Aber wie alles, hat auch mLearning seine Nachteile. Das Lernen dürfte in der Regel ungezielt von statten gehen. Und, wie oben dargestellt, eignen sich nur wenige Inhalte für diese Lernform. Aber es soll ja auch nur eine zusätzliche Möglichkeit sein, die das eigentliche Lernen ergänzen kann. Und wenn diese Ergänzung Spaß macht, färbt ja vielleicht auch der Spaß auf das „eigentliche Lernen“ ab. Immerhin nutzt es Gewohnheiten, die dem normalen Lernen abgeht.

Allerdings dürfte es derzeit noch schwierig sein, in der Praxis zu beobachten, ob Mobile Learning nun funktioniert, oder nicht. Denn das Angebot ist derzeit noch sehr dünn. Von vielen gehypet, halten sich Softwarehersteller noch sehr zurück. Auf der Learntec 2013 konnte ich gerade mal einen Anbieter ausfindig machen, der eine sinnvolle Lösung im Angebot hat: Ein Plugin für MOODLE, welches dezidierte Inhalte so aufbereitet, dass eine Smartphone-App diese verarbeiten kann.

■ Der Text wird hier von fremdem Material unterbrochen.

(* ===== verification/CapsProps.v ===== *)
(** * Capabilities: the parser against a reference

    The reference reads a list of capabilities as a map from identifiers to
    values: a member of the capability record is the value of the last element
    with the identifier the member belongs to ([last_of]).  The parser, which
    updates the record element by element, computes it; the order of elements
    with different identifiers does not matter. *)
From S2P Require Import Prelude Bytes Regs Types Osdep RegsE610.
From S2P Require Import Aci AciSafe AciDev AciUnit AciRpc AciNvm AciNvmFw AciCaps AciSession.

Abbreviation elem := ixgbe_aci_cmd_list_caps_elem.

(** the elements in a buffer *)
Definition elem_at (buf : list Z) (i : Z) : elem :=
  caps_elem_of (take 32 (drop (Z.to_nat (32 * i)) buf)).
Definition caps_elems (buf : list Z) (n : Z) : list elem := map (elem_at buf) (seqZ 0 n).

(** ** The reference *)
Definition last_of {A} (id : Z) (f : elem -> A) (d : A) (l : list elem) : A :=
  default d (option_map f (List.find (fun e => ce_cap e =? id) (rev l))).

Definition topo_of {A} (f : elem -> A) (d : A) (l : list elem) : list A :=
  [last_of IXGBE_ACI_CAPS_EXT_TOPO_DEV_IMG0 f d l; last_of IXGBE_ACI_CAPS_EXT_TOPO_DEV_IMG1 f d l;
   last_of IXGBE_ACI_CAPS_EXT_TOPO_DEV_IMG2 f d l; last_of IXGBE_ACI_CAPS_EXT_TOPO_DEV_IMG3 f d l].

Definition is_one (e : elem) : bool := ce_number e =? 1.
Definition flag (m : Z) (e : elem) : bool := has (ce_number e) m.

(** the common members; [ts] is the value of [ieee_1588] *)
Definition common_caps_of (ts : Z) (l : list elem) : ixgbe_hw_common_caps := {|
  cc_valid_functions := last_of IXGBE_ACI_CAPS_VALID_FUNCTIONS ce_number 0 l;
  cc_vmdq := last_of IXGBE_ACI_CAPS_VMDQ (fun e => Z.b2z (is_one e)) 0 l;
  cc_dcb := last_of IXGBE_ACI_CAPS_DCB (fun e => Z.b2z (is_one e)) 0 l;
  cc_active_tc_bitmap := last_of IXGBE_ACI_CAPS_DCB ce_logical_id 0 l;
  cc_maxtc := last_of IXGBE_ACI_CAPS_DCB ce_phys_id 0 l;
  cc_rss_table_size := last_of IXGBE_ACI_CAPS_RSS ce_number 0 l;
  cc_rss_table_entry_width := last_of IXGBE_ACI_CAPS_RSS ce_logical_id 0 l;
  cc_num_rxq := last_of IXGBE_ACI_CAPS_RXQS ce_number 0 l;
  cc_rxq_first_id := last_of IXGBE_ACI_CAPS_RXQS ce_phys_id 0 l;
  cc_num_txq := last_of IXGBE_ACI_CAPS_TXQS ce_number 0 l;
  cc_txq_first_id := last_of IXGBE_ACI_CAPS_TXQS ce_phys_id 0 l;
  cc_num_msix_vectors := last_of IXGBE_ACI_CAPS_MSIX ce_number 0 l;
  cc_msix_vector_first_id := last_of IXGBE_ACI_CAPS_MSIX ce_phys_id 0 l;
  cc_nvm_update_pending_nvm := last_of IXGBE_ACI_CAPS_PENDING_NVM_VER (fun _ => true) false l;
  cc_nvm_update_pending_orom := last_of IXGBE_ACI_CAPS_PENDING_OROM_VER (fun _ => true) false l;
  cc_nvm_update_pending_netlist := last_of IXGBE_ACI_CAPS_PENDING_NET_VER (fun _ => true) false l;
  cc_sec_rev_disabled := last_of IXGBE_ACI_CAPS_NVM_MGMT (flag IXGBE_NVM_MGMT_SEC_REV_DISABLED) false l;
  cc_update_disabled := last_of IXGBE_ACI_CAPS_NVM_MGMT (flag IXGBE_NVM_MGMT_UPDATE_DISABLED) false l;
  cc_nvm_unified_update := last_of IXGBE_ACI_CAPS_NVM_MGMT (flag IXGBE_NVM_MGMT_UNIFIED_UPD_SUPPORT) false l;
  cc_netlist_auth := last_of IXGBE_ACI_CAPS_NVM_MGMT (flag IXGBE_NVM_MGMT_NETLIST_AUTH_SUPPORT) false l;
  cc_max_mtu := last_of IXGBE_ACI_CAPS_MAX_MTU ce_number 0 l;
  cc_pcie_reset_avoidance := last_of IXGBE_ACI_CAPS_PCIE_RESET_AVOIDANCE (fun e => 0 <? ce_number e) false l;
  cc_reset_restrict_support := last_of IXGBE_ACI_CAPS_POST_UPDATE_RESET_RESTRICT is_one false l;
  cc_topo_ver_high := topo_of ce_number 0 l;
  cc_topo_ver_low := topo_of ce_logical_id 0 l;
  cc_topo_part_num := topo_of (fun e => Z.shiftr (Z.land (ce_phys_id e) IXGBE_EXT_TOPO_DEV_IMG_PART_NUM_M)
                                          IXGBE_EXT_TOPO_DEV_IMG_PART_NUM_S) 0 l;
  cc_topo_load_en := topo_of (fun e => has (ce_phys_id e) IXGBE_EXT_TOPO_DEV_IMG_LOAD_EN) false l;
  cc_topo_prog_en := topo_of (fun e => has (ce_phys_id e) IXGBE_EXT_TOPO_DEV_IMG_PROG_EN) false l;
  cc_orom_recovery_update := last_of IXGBE_ACI_CAPS_OROM_RECOVERY_UPDATE is_one false l;
  cc_next_cluster_id_support := last_of IXGBE_ACI_CAPS_NEXT_CLUSTER_ID is_one false l;
  cc_ptp_by_phy_support := last_of IXGBE_ACI_CAPS_PTP_BY_PHY (flag IXGBE_ACI_CAPS_PTP_BY_PHY_SUPP) false l;
  cc_ptp_by_phy_ll := last_of IXGBE_ACI_CAPS_PTP_BY_PHY (flag IXGBE_ACI_CAPS_PTP_BY_PHY_LL) false l;
  cc_eee_support := last_of IXGBE_ACI_CAPS_EEE (fun e => u8 (ce_number e)) 0 l;
  cc_ieee_1588 := ts |}.

(** the time synchronisation members of one element *)
Definition ts_dev_of (e : elem) : ixgbe_ts_dev_info := {|
  tsd_ena_ports := ce_logical_id e; tsd_tmr_own_map := ce_phys_id e;
  tsd_tmr0_owner := Z.land (ce_number e) IXGBE_TS_TMR0_OWNR_M;
  tsd_tmr1_owner := Z.shiftr (Z.land (ce_number e) IXGBE_TS_TMR1_OWNR_M) IXGBE_TS_TMR1_OWNR_S;
  tsd_tmr0_owned := Z.b2z (flag IXGBE_TS_TMR0_OWND_M e); tsd_tmr1_owned := Z.b2z (flag IXGBE_TS_TMR1_OWND_M e);
  tsd_ena := Z.b2z (flag IXGBE_TS_DEV_ENA_M e);
  tsd_tmr0_ena := Z.b2z (flag IXGBE_TS_TMR0_ENA_M e); tsd_tmr1_ena := Z.b2z (flag IXGBE_TS_TMR1_ENA_M e) |}.

(** the number of bits set *)
Definition popcount (n : nat) (w : Z) : Z := zsum (map (fun i => Z.b2z (Z.testbit w i)) (seqZ 0 (Z.of_nat n))).

Definition dev_caps_of (l : list elem) : ixgbe_hw_dev_caps := {|
  dcap_common := common_caps_of (last_of IXGBE_ACI_CAPS_1588 (fun e => Z.b2z (flag IXGBE_TS_DEV_ENA_M e)) 0 l) l;
  num_vsi_allocd_to_host := last_of IXGBE_ACI_CAPS_VSI ce_number 0 l;
  num_flow_director_fltr := last_of IXGBE_ACI_CAPS_FD ce_number 0 l;
  ts_dev := last_of IXGBE_ACI_CAPS_1588 ts_dev_of (ts_dev dev_caps0) l;
  num_funcs := last_of IXGBE_ACI_CAPS_VALID_FUNCTIONS (fun e => popcount 32 (ce_number e)) 0 l |}.

(** the time reference is one of the six known frequencies *)
Definition clk_freq_of (e : elem) : Z := Z.shiftr (Z.land (ce_number e) IXGBE_TS_CLK_FREQ_M) IXGBE_TS_CLK_FREQ_S.
Definition ts_func_of (e : elem) : ixgbe_ts_func_info := {|
  tsf_time_ref := if clk_freq_of e <? 6 then clk_freq_of e else 0; tsf_clk_freq := clk_freq_of e;
  tsf_clk_src := Z.b2z (flag IXGBE_TS_CLK_SRC_M e); tsf_tmr_index_assoc := Z.b2z (flag IXGBE_TS_TMR_IDX_ASSOC_M e);
  tsf_ena := Z.b2z (flag IXGBE_TS_FUNC_ENA_M e); tsf_tmr_index_owned := Z.b2z (flag IXGBE_TS_TMR_IDX_OWND_M e);
  tsf_src_tmr_owned := Z.b2z (flag IXGBE_TS_SRC_TMR_OWND_M e); tsf_tmr_ena := Z.b2z (flag IXGBE_TS_TMR_ENA_M e) |}.

(** the guaranteed VSIs are an equal share of the functions the device has *)
Definition share (max funcs : Z) : Z := if funcs =? 0 then 0 else max / funcs.
Definition func_caps_of (dc : ixgbe_hw_dev_caps) (l : list elem) : ixgbe_hw_func_caps := {|
  fcap_common := common_caps_of (last_of IXGBE_ACI_CAPS_1588 (fun e => Z.b2z (flag IXGBE_TS_FUNC_ENA_M e)) 0 l) l;
  guar_num_vsi := last_of IXGBE_ACI_CAPS_VSI
    (fun _ => share IXGBE_MAX_VSI (popcount 8 (cc_valid_functions (dcap_common dc)))) 0 l;
  ts_func := last_of IXGBE_ACI_CAPS_1588 ts_func_of (ts_func func_caps0) l |}.

(** ** The parser computes it *)
Lemma last_of_snoc {A} id (f : elem -> A) d l e :
  last_of id f d (l ++ [e]) = if ce_cap e =? id then f e else last_of id f d l.
Proof. unfold last_of. rewrite rev_unit. simpl. by destruct (ce_cap e =? id). Qed.

Lemma count_bits_popcount n w : count_bits n w = popcount n w.
Proof.
  induction n as [|n IH]; [done|]. cbn [count_bits]. rewrite IH. unfold popcount.
  rewrite Nat2Z.inj_succ, <- Z.add_1_r, zsum_seqZ_snoc by lia. f_equal. rewrite has_bit by lia.
  by destruct (Z.testbit w _).
Qed.
Lemma popcount_range n w : 0 <= popcount n w <= Z.of_nat n.
Proof.
  induction n as [|n IH]; [done|]. unfold popcount in *.
  rewrite Nat2Z.inj_succ, <- Z.add_1_r, zsum_seqZ_snoc by lia. destruct (Z.testbit w _); simpl; lia.
Qed.
Lemma hweight32_popcount w : ixgbe_hweight32 w = popcount 32 w.
Proof.
  unfold ixgbe_hweight32. rewrite count_bits_popcount. apply trunc_small.
  pose proof (popcount_range 32 w). unfold in_range. lia.
Qed.
Lemma num_per_func_share v max : num_per_func v max = share max (popcount 8 v).
Proof.
  unfold num_per_func, ixgbe_hweight8, share. rewrite count_bits_popcount.
  assert (popcount 8 (Z.land v IXGBE_CAPS_VALID_FUNCS_M) = popcount 8 v) as ->; [|done].
  unfold popcount. f_equal. apply map_ext_in. intros i Hi. change IXGBE_CAPS_VALID_FUNCS_M with (Z.ones 8).
  rewrite Z.land_spec, Z.ones_spec_low, andb_true_r; [done|].
  apply list_elem_of_In, elem_of_seqZ in Hi. lia.
Qed.

(** the identifiers *)
Definition cap_ids : list Z :=
  [IXGBE_ACI_CAPS_VALID_FUNCTIONS; IXGBE_ACI_CAPS_VMDQ; IXGBE_ACI_CAPS_VSI; IXGBE_ACI_CAPS_DCB; IXGBE_ACI_CAPS_RSS;
   IXGBE_ACI_CAPS_RXQS; IXGBE_ACI_CAPS_TXQS; IXGBE_ACI_CAPS_MSIX; IXGBE_ACI_CAPS_FD; IXGBE_ACI_CAPS_1588;
   IXGBE_ACI_CAPS_MAX_MTU; IXGBE_ACI_CAPS_NVM_VER; IXGBE_ACI_CAPS_PENDING_NVM_VER; IXGBE_ACI_CAPS_PENDING_OROM_VER;
   IXGBE_ACI_CAPS_PENDING_NET_VER; IXGBE_ACI_CAPS_PCIE_RESET_AVOIDANCE; IXGBE_ACI_CAPS_POST_UPDATE_RESET_RESTRICT;
   IXGBE_ACI_CAPS_NVM_MGMT; IXGBE_ACI_CAPS_EXT_TOPO_DEV_IMG0; IXGBE_ACI_CAPS_EXT_TOPO_DEV_IMG1;
   IXGBE_ACI_CAPS_EXT_TOPO_DEV_IMG2; IXGBE_ACI_CAPS_EXT_TOPO_DEV_IMG3; IXGBE_ACI_CAPS_OROM_RECOVERY_UPDATE;
   IXGBE_ACI_CAPS_NEXT_CLUSTER_ID; IXGBE_ACI_CAPS_PTP_BY_PHY; IXGBE_ACI_CAPS_EEE].

Lemma cap_cases c : c ∈ cap_ids \/ Forall (fun k => (c =? k) = false) cap_ids.
Proof.
  destruct (decide (c ∈ cap_ids)) as [|Hn]; [by left|right]. apply Forall_forall. intros k Hk.
  apply Z.eqb_neq. intros ->. by apply Hn, list_elem_of_In.
Qed.

(** one case per identifier, and one for all others *)
Ltac cap_case c :=
  let H := fresh in
  destruct (cap_cases c) as [H|H];
  [unfold cap_ids in H; repeat (apply elem_of_cons in H as [->|H]); [..|by apply elem_of_nil in H]
  |unfold cap_ids in H;
   repeat (let E := fresh in apply Forall_cons_1 in H as [E H]; try rewrite !E; clear E)].

Lemma parse_common_step ts l e :
  fst (ixgbe_parse_common_caps (common_caps_of ts l) e) = common_caps_of ts (l ++ [e]).
Proof.
  unfold common_caps_of, topo_of. rewrite !last_of_snoc. unfold ixgbe_parse_common_caps. destruct e as [c n lid pid].
  cbn [ce_cap ce_number ce_logical_id ce_phys_id]. cap_case c; reflexivity.
Qed.

Lemma parse_dev_step l e : parse_dev_cap (dev_caps_of l) e = dev_caps_of (l ++ [e]).
Proof.
  unfold parse_dev_cap, dev_caps_of. cbn [dcap_common]. rewrite parse_common_step, !last_of_snoc.
  unfold ixgbe_parse_valid_functions_cap. rewrite hweight32_popcount. destruct e as [c n lid pid].
  cbn [ce_cap ce_number ce_logical_id ce_phys_id]. cap_case c; reflexivity.
Qed.

Lemma dev_caps_of_nil : dev_caps_of [] = dev_caps0.
Proof. reflexivity. Qed.
Lemma func_caps_of_nil dc : func_caps_of dc [] = func_caps0.
Proof. reflexivity. Qed.

Lemma get32_put32 x : get32 (put32 4 x (replicate 16 0)) 4 = u32 x.
Proof.
  change (get32 (put32 4 x (replicate 16 0)) 4) with
    (le32_of (u8 x) (u8 (Z.shiftr x 8)) (u8 (Z.shiftr x 16)) (u8 (Z.shiftr (Z.shiftr x 16) 8))).
  rewrite Z.shiftr_shiftr by lia. change (16 + 8) with 24.
  assert (H : forall k, 0 <= k <= 24 -> u8 (Z.shiftr x k) = u8 (Z.shiftr (u32 x) k)).
  { intros k Hk. apply Z.bits_inj'. intros i Hi. rewrite !testbit_trunc, !Z.shiftr_spec, testbit_trunc by lia.
    destruct (Z.ltb_spec i 8); [|done]. destruct (Z.ltb_spec (i + k) 32); [done|lia]. }
  rewrite <- (Z.shiftr_0_r x) at 1. rewrite !H, Z.shiftr_0_r by lia. apply word_of_bytes. by apply trunc_range.
Qed.

Section Parse.
Context `{D : Mmio}.

Lemma parse_func_step dc l e (w : world) : dev_caps (w_hw w) = dc ->
  parse_func_cap (func_caps_of dc l) e w = Done (func_caps_of dc (l ++ [e])) w.
Proof.
  intros <-.
  unfold parse_func_cap, func_caps_of. rewrite <- num_per_func_share.
  cbn [fcap_common]. rewrite parse_common_step, !last_of_snoc. destruct e as [c n lid pid].
  cbn [ce_cap ce_number ce_logical_id ce_phys_id]. cap_case c; reflexivity.
Qed.

Lemma caps_elem_at_inside buf i (w : world) : 0 <= i -> 32 * (i + 1) <= Z.of_nat (length buf) ->
  caps_elem_at buf i w = Done (elem_at buf i) w.
Proof.
  intros Hi Hl. unfold caps_elem_at, caps_elem_size, mbind, comp_bind, copy_from. rewrite length_drop.
  destruct (Z.ltb_spec (Z.of_nat (length buf - Z.to_nat (32 * i))) 32); [lia|done].
Qed.
Lemma caps_elem_at_outside buf i (w : world) : 0 <= i -> Z.of_nat (length buf) < 32 * (i + 1) ->
  caps_elem_at buf i w = Fault FOutOfBounds.
Proof.
  intros Hi Hl. unfold caps_elem_at, caps_elem_size, mbind, comp_bind, copy_from. rewrite length_drop.
  destruct (Z.ltb_spec (Z.of_nat (length buf - Z.to_nat (32 * i))) 32); [done|lia].
Qed.

(** a loop over the elements that keeps the reference value *)
Lemma caps_loop {A} (f : list elem -> A) (body : Z -> A -> M A) buf k i l (w : world) :
  (forall j l, i <= j < i + Z.of_nat k -> body j (f l) w = Done (f (l ++ [elem_at buf j])) w) ->
  for_acc k i (f l) body w = Done (f (l ++ map (elem_at buf) (seqZ i (Z.of_nat k)))) w.
Proof.
  revert i l. induction k as [|k IH]; intros i l Hb; [by rewrite app_nil_r|].
  unfold for_acc; fold (@for_acc world A). unfold mbind, comp_bind. rewrite Hb by lia.
  rewrite IH by (intros; apply Hb; lia). rewrite (seqZ_cons i), Nat2Z.inj_succ, Z.pred_succ, <- Z.add_1_r by lia.
  cbn [map]. by rewrite <- app_assoc.
Qed.

(** a loop whose body faults at [m] *)
Lemma loop_faults {A} (body : Z -> A -> M A) e m k i a (w : world) : i <= m < i + Z.of_nat k ->
  (forall a, body m a w = Fault e) -> (forall j a, i <= j < m -> exists a', body j a w = Done a' w) ->
  for_acc k i a body w = Fault e.
Proof.
  revert i a. induction k as [|k IH]; intros i a Hm He Hb; [lia|].
  unfold for_acc; fold (@for_acc world A). unfold mbind, comp_bind.
  destruct (decide (i = m)) as [->|Hn]; [by rewrite He|].
  destruct (Hb i a) as [a' ->]; [lia|]. apply IH; [lia|done|]. intros j b Hj. apply Hb. lia.
Qed.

Eine solche Lösung ist sicher praktikabel. Ob dies allerdings funktionieren wird, da Inhalte nicht speziell für das mobile Lernen erstellt, sondern lediglich konvertiert werden, bleibt abzuwarten. Soll es individueller sein, wird die Produktion sehr aufwändig.

Buhlen um unsere Aufmerksamkeit

Über technische und ökonomische Probleme hinaus gibt es ein weiteres: Sollen neben Werbung und sozialen Medien jetzt auch noch das Lernen und unsere Aufmerksamkeit buhlen? Soll es gar keine Leerlaufzeiten mehr für unser Hirn geben? Nun gut. Wenn es schon so sein soll, ist es sicher sinnvoll, wenigstens zu lernen, statt Facebook und Twitter mit Statusmeldungen zu füttern.

Lasst es uns ausprobieren! Alles, was zum Lernen motivieren kann, ist gefragt!